Workshops and Cross-Cultural Dialog in Tokyo, Kyoto, Hiroshima, and Nagasaki, with a Special Emphasis on Building Bridges with our Friends in the Survivor Community in Nagasaki


Click through older posts to see pictures
of our work in various cities, including
Hiroshima and Nagasaki

Tuesday, August 24, 2010

A Teacher's Impressions

Shofukuji Temple

     After we left Hiroshima on August 7, where we engaged in numerous conferences, workshops, and conversations about how to make the world more peaceful, we took a train to Nagasaki and entered its mountainous enchantment. It was hard to believe that this beautiful city had been destroyed by a nuclear bomb 65 years ago, since it miraculously maintained its charm and a thinly veiled progressivism and independence. I admired the way in which the inhabitants celebrated their long history of religious diversity, scientific innovation, and cultural dissidence, and it is truly ironic that Nagasaki is the last city to be devastated by nuclear weapons in history in a war that was already finished.

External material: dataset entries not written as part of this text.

(** X3 on a new Art-Net controller: channel 512 takes [int(255.9) = 255]. *)
Lemma artnet_set_channel_writes_one_slot_witness :
  length (ArtNetController.dmx_data (ArtNetController.init "127.0.0.1" 0)) = 512%nat /\
  exists self',
    ArtNetController.set_channel 512 (PyFloatV (FFinite (2559 # 10)))
      (ArtNetController.init "127.0.0.1" 0) = Returns tt self' /\
    ArtNetController.dmx_data self' !! 511%nat = Some 255%Z.
Proof.
  assert (Hlen : length (ArtNetController.dmx_data (ArtNetController.init "127.0.0.1" 0))
                 = 512%nat) by (vm_compute; reflexivity).
  split; [exact Hlen|].
  destruct (artnet_set_channel_writes_one_slot 512 (PyFloatV (FFinite (2559 # 10)))
              (ArtNetController.init "127.0.0.1" 0) Hlen) as (_ & _ & Hin).
  destruct (Hin ltac:(lia)) as [Hok _].
  destruct (Hok 255%Z ltac:(vm_compute; reflexivity)) as (self' & Hrun & Hslot & _).
  exists self'. split; [exact Hrun|exact Hslot].
Defined.

Lemma demo_switch_well_routed : well_routed demo_switch.
Proof.
  split; [|split].
  - cbn. apply NoDup_cons. split; [|apply NoDup_singleton].
    intros Hin%list_elem_of_singleton. discriminate.
  - intros u Hu. cbn in Hu. apply elem_of_singleton in Hu. subst u. by eexists.
  - intros u a. destruct u; cbn; intros [= <-]. vm_compute. reflexivity.
Qed.

(** X4 on the switch controller of mtn_lotus: a channel of the Art-Net
    universe is set, the default universe keeps its controller. *)
Lemma switch_set_channel_touches_one_universe_witness :
  well_routed demo_switch /\
  well_routed (final_state (SwitchController.set_channel 7 (PyInt 200) art1 demo_switch)) /\
  SwitchController.dict_get default
    (SwitchController.controller_map
       (final_state (SwitchController.set_channel 7 (PyInt 200) art1 demo_switch))) =
  SwitchController.dict_get default (SwitchController.controller_map demo_switch).
Proof.
  split; [exact demo_switch_well_routed|].
  destruct (switch_set_channel_touches_one_universe 7 (PyInt 200) art1 demo_switch
              demo_switch_well_routed) as (Hwr & _ & _ & Hother & _).
  split; [exact Hwr|]. apply Hother. discriminate.
Defined.

(** X6 on the same switch controller with the Enttec unplugged: [submit]
    returns, and the result is well routed. *)
Lemma switch_submit_contains_device_faults_witness :
  well_routed demo_switch /\
  exists s',
    SwitchController.submit unplugged_host serial_fault demo_switch =
      SwitchController.Submitted s' /\
    well_routed s'.
Proof.
  split; [exact demo_switch_well_routed|].
  destruct (switch_submit_contains_device_faults unplugged_host serial_fault demo_switch
              demo_switch_well_routed) as (Hwr & _ & _ & _ & Hret & _).
  destruct Hret as [s' Hs'].
  { intros u _. destruct u; discriminate. }
  exists s'. split; [exact Hs'|]. rewrite Hs' in Hwr. exact Hwr.
Defined.

(** X17 with NaN as the requested value: the dimmer is set to 1. *)
Lemma set_manual_dimmer_clamps_to_unit_interval_witness :
  WebServer.state_instance triggered_at_1000 = Some (demo_state SmallVenue) /\
  exists g',
    WebServer.set_manual_dimmer (WebServer.Value FNaN) triggered_at_1000 =
      Returns (WebServer.DimmerSet (PyInt 1)) g'.
Proof.
  split; [reflexivity|].
  destruct (set_manual_dimmer_clamps_to_unit_interval FNaN (fun _ => true)
              triggered_at_1000 (demo_state SmallVenue) eq_refl)
    as (r & q & g' & st' & Hrun & _ & _ & Hcase & _).
  exists g'. rewrite Hrun, Hcase. reflexivity.
Defined.

(** X18 on the small venue: the route raises and the trigger time stays. *)
Lemma hype_route_never_starts_hype_witness :
  Director.reachable (director_at demo_rig SmallVenue 0) /\
  exists g',
    WebServer.deploy_hype 2000 triggered_at_1000 = Raises AttributeError g' /\
    WebServer.last_hype_time g' = 1000%Q.
Proof.
  assert (Hr : Director.reachable (director_at demo_rig SmallVenue 0)).
  { apply director_at_reachable, small_venue_built. }
  split; [exact Hr|].
  destruct (hype_route_never_starts_hype 2000 triggered_at_1000
              (demo_state SmallVenue) (director_at demo_rig SmallVenue 0)
              eq_refl eq_refl Hr) as (g' & Hrun & Htime & _).
  exists g'. split; [exact Hrun|exact Htime].
Defined.

End MoreRuns.
Lemma listener_Synced next s : Adapter.Synced s → Adapter.Synced (listener next s).
Proof.
  intros Hs. destruct s as [a w]. rewrite listener_eq.
  pose proof (timersOk_pruneTimers _ next (withToasts next a, w)
    (timersOk_view _ (a, w) (withToasts next a) w eq_refl eq_refl (Synced_timersOk _ Hs)))
    as H1.
  assert (toasts (pruneTimers next (withToasts next a, w)).1 = next ∧
          activeId (pruneTimers next (withToasts next a, w)).1 = activeId a ∧
          latestId (pruneTimers next (withToasts next a, w)).1 = latestId a ∧
          handlersCache (pruneTimers next (withToasts next a, w)).1 = handlersCache a)
    as (Ht1 & Ha1 & Hl1 & Hc1) by done.
  destruct (pruneTimers next (withToasts next a, w)) as [a1 w1]. simpl in *.
  pose proof (timersOk_schedule next (pruneHandlers next a1, w1)
    (timersOk_view _ (a1, w1) _ _ eq_refl eq_refl H1)) as H2.
  destruct (schedule_timersOnly DEFAULT_DURATION next (pruneHandlers next a1, w1))
    as (Ht2 & Ha2 & _ & Hl2 & Hc2 & _).
  destruct (schedule next (pruneHandlers next a1, w1)) as [a2 w2]. simpl in *.
  destruct Hs as [_ _ _ Hlat Hact _]. simpl in Hlat, Hact.
  assert (handlersCache a2 ∪ list_to_set (id <$> next)
          = list_to_set (id <$> next)) as Hcache.
  { rewrite Hc2, Hc1. apply set_eq. intros i.
    rewrite elem_of_union, elem_of_filter, !elem_of_list_to_set. tauto. }
  unfold onLatest. rewrite Ht2, Ht1.
  case_bool_decide as Hsame; apply Synced_intro; simpl; rewrite ?Ht2, ?Ht1;
    try done; try (by apply (timersOk_view _ (a2, w2))).
  - rewrite Hl2, Hl1. congruence.
  - rewrite Ha2, Ha1. intros ?%Hact. congruence.
Qed.

Lemma enter_Synced i s : Adapter.Synced s → Adapter.Synced (enter i s).
Proof.
  intros Hs. destruct s as [a w]. unfold enter.
  pose proof (Synced_timersOk _ Hs) as Hok. destruct Hs as [_ _ _ Hlat Hact Hc].
  destruct (isHovering (withActive (Some i) a)) eqn:E; apply Synced_intro;
    try done; by apply timersOk_empty.
Qed.

Lemma leave_Synced i s : Adapter.Synced s → Adapter.Synced (leave i s).
Proof.
  intros Hs. destruct s as [a w]. unfold Toaster.leave.
  pose proof (Synced_timersOk _ Hs) as Hok. destruct Hs as [_ _ _ Hlat Hact Hc].
  simpl in *.
  destruct (isHovering a) eqn:E.
  - pose proof (timersOk_schedule (toasts a)
      (withHover false (withActive (latestId a) a), w)
      (timersOk_view _ (a, w) _ _ eq_refl eq_refl Hok)) as H2.
    destruct (schedule_timersOnly DEFAULT_DURATION (toasts a)
      (withHover false (withActive (latestId a) a), w))
      as (Ht2 & Ha2 & _ & Hl2 & Hc2 & _).
    simpl in *.
    apply Synced_intro; rewrite ?Ht2, ?Hl2, ?Ha2, ?Hc2; try done.
    congruence.
  - apply Synced_intro; try done. simpl. congruence.
Qed.

Lemma unmount_Synced s : Adapter.Synced s → Adapter.Synced (unmount s).
Proof.
  intros Hs. destruct s as [a w]. destruct Hs as [_ _ _ Hlat Hact Hc].
  apply Synced_intro; try done; by apply timersOk_empty.
Qed.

     Although we attended the smaller memorial ceremonies at 11:02 a.m. on August 9, and although we were graced by an audience with the mayor of Nagasaki, the most sacred moment for me was not a memorial ceremony, nor was it workshops or conferences or collecting signatures on petitions. It was only on the next day when I was in a ruined temple alone that I was able to begin thinking about August 6 and August 9. Because our schedule was so busy, and because we – especially my students Nick and Pauline – were constantly asked to speak – we did not have enough time to quietly reflect, an important component of commemoration. We also did not have time to recover from the rigors of international travel, nor to rest in between activities. It is important for activists – adults and students -- to cultivate their passions and develop genuine relationships so that the work is truly meaningful and not just merely “going through the motions.” It was very difficult for us to communicate, and we are grateful for those who translated for us, but we were always speaking through someone else. Often we could not talk when we wanted to speak. Therefore, the truly beautiful moments were the unintended ones at serendipitous times when the circumstances of communication were right.
     I am especially grateful to our Japanese hosts who reached out in cross-cultural dialogue and listened to us as individuals and saw us as true partners. In particular, I thank Mr. Okuzumi, the teacher leader of the Tokyo student group, as well as Mrs. Yamashita, who hosted us in Nagasaki. Relationships among the members of groups who do this kind of work are as important as the work itself. We cannot make a more peaceful world unless we treat each other as individuals with respect, love, and dignity. I am thankful for each occasion when our hosts were kind and thoughtful. A special thank you to Mr. and Mrs. Hashiguchi, who took me to Mt. Fuji, where I missed the mountain but saw a rainbow, to Mio-san, who translated but also showed me how to dance around in a yukata, and Taka-san, a young journalist who also became my adopted little Japanese brother. Finally, gratitude must be extended to Mutsuko-san and Lydia-san, the remarkable mothers of Pauline and Nick. Domo arigato gozaimasu. Thank you.

Moments When This Journey Seemed “Perfect”:

1.     Spending an hour in the ramshackle 17th century Shofukuji Temple in Nagasaki that escaped – by a few meters – the fires of the atomic bomb. It stands as the city’s most powerful unofficial memorial, and it was a quiet place where I could finally reflect on the loss, and the meaning that we were all trying to make of it.  
2.     Meeting with hibakusha (survivors of Hiroshima and Nagasaki), including Mrs. Kodoma, Mr. Kido, Mr. Tanaka, Mr. Tomonaga, and Mr. Hiroge. In particular, high points for me were visiting:
*     Mrs. Akizuki, the nurse protagonist in the movie about the Nagasaki hospital. Like an inquisitive American, I asked her about her courtship with Dr. Akizuki, and I made her blush like a schoolgirl. She said no one had ever asked her that. I would like to think that I gave her five minutes of happy memories.
*      Mr. Konishi, of Tokyo, a Hiroshima survivor who spoke at St. Luke’s in 2005. I visited him in the hospital on my last day in Japan, since a bad fall has incapacitated him. I reminded him that if he had survived Hiroshima, he would find a way to survive again. He managed to wave goodbye, and I will continue to contact him.
3.     Watching my American students as they become more effective and sophisticated diplomats who explained their own national narrative and challenged their peers to think strategically. 
4.     Seeing high school students and their teachers from Nagasaki, Hiroshima, Korea, and the Philippines struggling to find a common voice and an effective strategy to remake the world. Considering what had happened in history among these nations, bringing together these young people was truly incredible. 
5.     Being inspired by all the young people I met in Japan. 
6.     Learning from the students from Tokyo under the leadership of Mr. Okuzumi and the other teachers. I was encouraged by their commitment and passion.
     On September 1, 2010, Nick and Pauline will travel to Senator Schumer’s office in Washington, D.C., where they will present the petitions collected in Japan.